_RECORDS SUPPLIED_:

(* ===== verification/Invariants.v ===== *)
(** * Invariants: the claims the simulator checks at every step (credsync-sim/src/invariant.rs).

    A checker reads the devices' databases and the server and adds a [Violation] for each
    claim that does not hold; its memory is what each device has been seen to hold before.
    The databases are borrowed one after the other and never written, so they are a list. *)

From S2P Require Import Prelude Errors Nums Ids Json Wire Integrity Core Registry Outbox Storage SimStorage.
From S2P Require Import Server SimServer.
From stdpp Require Import options.

(** ** [BTreeSet<CommandId>] in iteration order *)

Fixpoint bytes_compare (a b : bytes) : comparison :=
  match a, b with
  | [], [] => Eq
  | [], _ => Lt
  | _, [] => Gt
  | x :: a, y :: b => match Z.compare x y with Eq => bytes_compare a b | c => c end
  end.
Definition id_le (a b : CommandId.t) : Prop := bytes_compare (CommandId.as_bytes a) (CommandId.as_bytes b) ≠ Gt.
#[export] Instance id_le_dec a b : Decision (id_le a b).
Proof. unfold id_le. solve_decision. Defined.
Definition btree_ids (s : gset CommandId.t) : list CommandId.t := merge_sort id_le (elements s).

(** ** Data *)

Module Violation.
Record t := mk {
  invariant : string;
  device : option nat;
  detail : string;
  at_ms : Z;
}.
Definition show_nat (n : nat) : string := show (Z.of_nat n).
Definition display (v : t) : string :=
  match device v with
  | Some d => "[" +:+ invariant v +:+ "] device " +:+ show_nat d +:+ " at " +:+ ChangeRow.show_i (at_ms v)
      +:+ "ms: " +:+ detail v
  | None => "[" +:+ invariant v +:+ "] at " +:+ ChangeRow.show_i (at_ms v) +:+ "ms: " +:+ detail v
  end.
End Violation.

Module Verdict.
Inductive t : Type := Applied | Superseded | DeadLettered.
#[global] Instance eq_dec : EqDecision t.
Proof. solve_decision. Defined.
Definition of_resolution (r : Resolution.t) : t :=
  match r with
  | Resolution.Applied _ => Applied
  | Resolution.Superseded => Superseded
  | _ => DeadLettered
  end.
Definition name (v : t) : string :=
  match v with Applied => "applied" | Superseded => "superseded" | DeadLettered => "dead-lettered" end.
End Verdict.

Record Invariants := MkInvariants {
  high_water : gmap (nat * ScopeId.t) Z;
  resolved : gmap nat (gmap CommandId.t Verdict.t);
  ever_queued : gmap nat (gset CommandId.t);
  violations : list Violation.t;
}.
Definition Invariants_new : Invariants := MkInvariants ∅ ∅ ∅ [].
Definition holds (inv : Invariants) : bool := match violations inv with [] => true | _ => false end.

Definition push_violations (vs : list Violation.t) (inv : Invariants) : Invariants :=
  MkInvariants (high_water inv) (resolved inv) (ever_queued inv) (violations inv ++ vs).
Definition set_high_water f inv : Invariants :=
  MkInvariants (f (high_water inv)) (resolved inv) (ever_queued inv) (violations inv).
Definition set_seen f inv : Invariants :=
  MkInvariants (high_water inv) (f (resolved inv)) (ever_queued inv) (violations inv).
Definition set_ever_queued f inv : Invariants :=
  MkInvariants (high_water inv) (resolved inv) (f (ever_queued inv)) (violations inv).

(** ** Claims about one device over time *)

Definition check_cursor_monotonic (at_ms : Z) (device : nat) (db : Db.t) (scope : ScopeId.t) (inv : Invariants)
    : Invariants :=
  let key := (device, scope) in
  match Db.cursors db !! scope with
  | None =>
      match high_water inv !! key with
      | Some was =>
          set_high_water (delete key)
            (push_violations [Violation.mk "cursor-monotonicity" (Some device)
              ("cursor reached " +:+ show was +:+ " and then vanished from storage") at_ms] inv)
      | None => inv
      end
  | Some cursor =>
      let now := Cursor.get cursor in
      let high := default 0 (high_water inv !! key) in
      let vs :=
        if now <? high then
          [Violation.mk "cursor-monotonicity" (Some device)
            ("cursor moved backwards, " +:+ show high +:+ " -> " +:+ show now) at_ms]
        else [] in
      set_high_water (<[key := Z.max high now]>) (push_violations vs inv)
  end.

(** One turn of the loop over the stored outcomes. *)
Definition note_outcome (at_ms : Z) (device : nat) (acc : gmap CommandId.t Verdict.t * list Violation.t)
    (entry : CommandId.t * Resolution.t) : gmap CommandId.t Verdict.t * list Violation.t :=
  let '(this_run, vs) := acc in
  let '(id, resolution) := entry in
  let verdict := Verdict.of_resolution resolution in
  (<[id := verdict]> this_run,
   match this_run !! id with
   | None => vs
   | Some prior =>
       vs ++ [Violation.mk "idempotency" (Some device)
         (if bool_decide (prior = verdict) then
            "command " +:+ CommandId.to_string id +:+ " recorded twice with the same verdict, " +:+ Verdict.name verdict
          else
            "command " +:+ CommandId.to_string id +:+ " recorded twice with different verdicts, "
              +:+ Verdict.name prior +:+ " then " +:+ Verdict.name verdict) at_ms]
   end).

(** One turn of the loop over [this_run], against what was seen before. *)
Definition compare_outcome (at_ms : Z) (device : nat) (this_run : gmap CommandId.t Verdict.t)
    (acc : gmap CommandId.t Verdict.t * list Violation.t) (id : CommandId.t)
    : gmap CommandId.t Verdict.t * list Violation.t :=
  let '(seen, vs) := acc in
  match this_run !! id with
  | None => (seen, vs)
  | Some verdict =>
      match seen !! id with
      | None => (<[id := verdict]> seen, vs)
      | Some prior =>
          if bool_decide (prior ≠ verdict) then
            (seen, vs ++ [Violation.mk "idempotency" (Some device)
              ("command " +:+ CommandId.to_string id +:+ " changed verdict across steps, "
                +:+ Verdict.name prior +:+ " -> " +:+ Verdict.name verdict) at_ms])
          else (seen, vs)
      end
  end.

Definition check_durability_and_idempotency (at_ms : Z) (device : nat) (db : Db.t) (inv : Invariants) : Invariants :=
  let seen := default ∅ (resolved inv !! device) in
  let '(this_run, vs1) := fold_left (note_outcome at_ms device) (Db.resolved db) (∅, []) in
  let '(seen, vs2) := fold_left (compare_outcome at_ms device this_run) (btree_ids (dom this_run)) (seen, []) in
  let lost := filter (λ id, this_run !! id = None) (btree_ids (dom seen)) in
  let vs3 := (λ id, Violation.mk "durability" (Some device)
    ("command " +:+ CommandId.to_string id +:+ " was resolved and is no longer recorded") at_ms) <$> lost in
  set_seen (<[device := fold_left (λ m id, delete id m) lost seen]>)
    (push_violations (vs1 ++ vs2 ++ vs3) inv).

Definition queued_ids (db : Db.t) : gset CommandId.t := list_to_set ((λ cs, Command.id cs.1) <$> Db.outbox db).
Definition resolved_ids (db : Db.t) : gset CommandId.t := list_to_set (fst <$> Db.resolved db).

Definition check_no_loss (at_ms : Z) (device : nat) (db : Db.t) (inv : Invariants) : Invariants :=
  let queued := queued_ids db in
  let resolved := resolved_ids db in
  let vs1 := (λ id, Violation.mk "no-loss" (Some device)
    ("command " +:+ CommandId.to_string id +:+ " is both queued and resolved") at_ms)
      <$> btree_ids (queued ∩ resolved) in
  let ever := default ∅ (ever_queued inv !! device) ∪ queued in
  let vanished := btree_ids (filter (λ id, (id ∉ queued) ∧ (id ∉ resolved)) ever) in
  let vs2 := (λ id, Violation.mk "no-loss" (Some device)
    ("command " +:+ CommandId.to_string id +:+ " left the outbox with no recorded outcome — silently lost") at_ms)
      <$> vanished in
  set_ever_queued (<[device := ever ∖ list_to_set vanished]>) (push_violations (vs1 ++ vs2) inv).

(** [for (i, db) in databases.iter().enumerate()]. *)
Fixpoint for_each_from {A} (i : nat) (f : nat → Db.t → A → A) (databases : list Db.t) (a : A) : A :=
  match databases with
  | [] => a
  | db :: rest => for_each_from (S i) f rest (f i db a)
  end.
Definition for_each_db {A} (f : nat → Db.t → A → A) (databases : list Db.t) (a : A) : A :=
  for_each_from 0 f databases a.

Definition check_device (at_ms : Z) (scope : ScopeId.t) (i : nat) (db : Db.t) (inv : Invariants) : Invariants :=
  check_no_loss at_ms i db
    (check_durability_and_idempotency at_ms i db (check_cursor_monotonic at_ms i db scope inv)).
Definition check_step (at_ms : Z) (databases : list Db.t) (scope : ScopeId.t) (inv : Invariants) : Invariants :=
  for_each_db (check_device at_ms scope) databases inv.

(** ** Claims about the devices and the server as they stand *)

(** A claim about one device: the violations it finds. *)
Definition check_each (f : nat → Db.t → list Violation.t) (databases : list Db.t) (inv : Invariants) : Invariants :=
  for_each_db (λ i db inv, push_violations (f i db) inv) databases inv.

Section checks.
Context `{Hashes}.

Definition device_convergence (at_ms : Z) (server : Server) (scope : ScopeId.t) (i : nat) (db : Db.t)
    : list Violation.t :=
  let expected := ScopeDigest.to_hex (digest server scope) in
  let head := head server in
  let broken detail := [Violation.mk "convergence" (Some i) detail at_ms] in
  match Db.digests db !! scope with
  | None =>
      if 0 <? head then
        broken ("no digest recorded after settling, while the server holds " +:+ show head +:+ " changes")
      else []
  | Some actual =>
      let cursor := match Db.cursors db !! scope with Some c => Cursor.get c | None => 0 end in
      if cursor <? head then
        broken ("still at cursor " +:+ show cursor +:+ " after settling, with the server at " +:+ show head
          +:+ "; the device never caught up")
      else if bool_decide (actual ≠ expected) then
        broken ("digest " +:+ HexString.as_str actual +:+ " does not match the server's "
          +:+ HexString.as_str expected +:+ " after catching up")
      else []
  end.
Definition check_convergence (at_ms : Z) (databases : list Db.t) (server : Server) (scope : ScopeId.t)
    : Invariants → Invariants := check_each (device_convergence at_ms server scope) databases.
End checks.

Definition class_debug (c : option ConflictClass) : string :=
  match c with
  | None => "None"
  | Some ServerAuthoritative => "Some(ServerAuthoritative)"
  | Some OwnerDraft => "Some(OwnerDraft)"
  | Some AppendOnly => "Some(AppendOnly)"
  end.

Definition recovered_ids (db : Db.t) : gset CommandId.t := list_to_set ((λ r, r.1.1) <$> Db.recovered db).

Definition device_policy (at_ms : Z) (registry : Registry) (i : nat) (db : Db.t) : list Violation.t :=
  let broken detail := Violation.mk "policy-conformance" (Some i) detail at_ms in
  flat_map (λ '(id, entity, _),
      match class_of registry entity with
      | Some OwnerDraft => []
      | other =>
          [broken ("a draft was recovered for command " +:+ CommandId.to_string id +:+ " against entity "
             +:+ EntityName.as_str entity +:+ ", whose class is " +:+ class_debug other
             +:+ " — only owner drafts have drafts to recover")]
      end) (Db.recovered db) ++
  flat_map (λ '(id, resolution),
      if bool_decide (resolution = Resolution.Superseded) && bool_decide (id ∉ recovered_ids db) then
        [broken ("command " +:+ CommandId.to_string id
           +:+ " was superseded but no draft was recovered; the user's edit is gone")]
      else []) (Db.resolved db).
Definition check_policy (at_ms : Z) (databases : list Db.t) (registry : Registry) : Invariants → Invariants :=
  check_each (device_policy at_ms registry) databases.

Definition row_name (e : EntityName.t) (i : EntityId.t) : string :=
  EntityName.as_str e +:+ "/" +:+ EntityId.as_str i.
Definition show_version (v : RowVersion.t) : string := show (RowVersion.get v).

Definition device_applied_state (at_ms : Z) (server : Server) (scope : ScopeId.t) (i : nat) (db : Db.t)
    : list Violation.t :=
  match Db.cursors db !! scope with
  | None => []
  | Some cursor =>
      let cursor := Cursor.get cursor in
      flat_map (λ '((entity, entity_id), stored),
        let v := StoredRow.row_version stored in
        match row_version_at server scope entity entity_id cursor with
        | Some expected =>
            if bool_decide (expected = v) then []
            else [Violation.mk "applied-state" (Some i)
                   (row_name entity entity_id +:+ " is at version " +:+ show_version v +:+ " but the cursor "
                    +:+ show cursor +:+ " implies " +:+ show_version expected) at_ms]
        | None =>
            [Violation.mk "applied-state" (Some i)
               (row_name entity entity_id +:+ " is stored at version " +:+ show_version v
                +:+ " but no change at or below the cursor " +:+ show cursor +:+ " ever created it") at_ms]
        end) (btree_entries (Db.rows db))
  end.
Definition check_applied_state (at_ms : Z) (databases : list Db.t) (server : Server) (scope : ScopeId.t)
    : Invariants → Invariants := check_each (device_applied_state at_ms server scope) databases.

Definition device_durable_effects (at_ms : Z) (server : Server) (scope : ScopeId.t) (i : nat) (db : Db.t)
    : list Violation.t :=
  match Db.cursors db !! scope with
  | None => []
  | Some cursor =>
      let cursor := Cursor.get cursor in
      flat_map (λ '(entity, entity_id, expected),
        match Db.rows db !! (entity, entity_id) with
        | Some stored =>
            if bool_decide (StoredRow.row_version stored = expected) then []
            else [Violation.mk "durable-effects" (Some i)
                   (row_name entity entity_id +:+ " is at version " +:+ show_version (StoredRow.row_version stored)
                    +:+ " but the cursor " +:+ show cursor +:+ " implies " +:+ show_version expected) at_ms]
        | None =>
            [Violation.mk "durable-effects" (Some i)
               (row_name entity entity_id +:+ " should exist at version " +:+ show_version expected
                +:+ " for cursor " +:+ show cursor +:+ ", and is absent — an applied effect was lost") at_ms]
        end) (rows_at server scope cursor)
  end.
Definition check_durable_effects (at_ms : Z) (databases : list Db.t) (server : Server) (scope : ScopeId.t)
    : Invariants → Invariants := check_each (device_durable_effects at_ms server scope) databases.

Definition device_cursor_bounds (at_ms : Z) (server : Server) (scope : ScopeId.t) (i : nat) (db : Db.t)
    : list Violation.t :=
  match Db.cursors db !! scope with
  | None => []
  | Some cursor =>
      if head server <? Cursor.get cursor then
        [Violation.mk "cursor-bounds" (Some i)
          ("cursor " +:+ show (Cursor.get cursor) +:+ " is ahead of the server's log head " +:+ show (head server)) at_ms]
      else []
  end.
Definition check_cursor_bounds (at_ms : Z) (databases : list Db.t) (server : Server) (scope : ScopeId.t)
    : Invariants → Invariants := check_each (device_cursor_bounds at_ms server scope) databases.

_PROBLEM DETAILS_:
Determine which lines above include the word "delete", and report those lines in full.

_ANSWER TO THE PROBLEM_:
          set_high_water (delete key)
  set_seen (<[device := fold_left (λ m id, delete id m) lost seen]>)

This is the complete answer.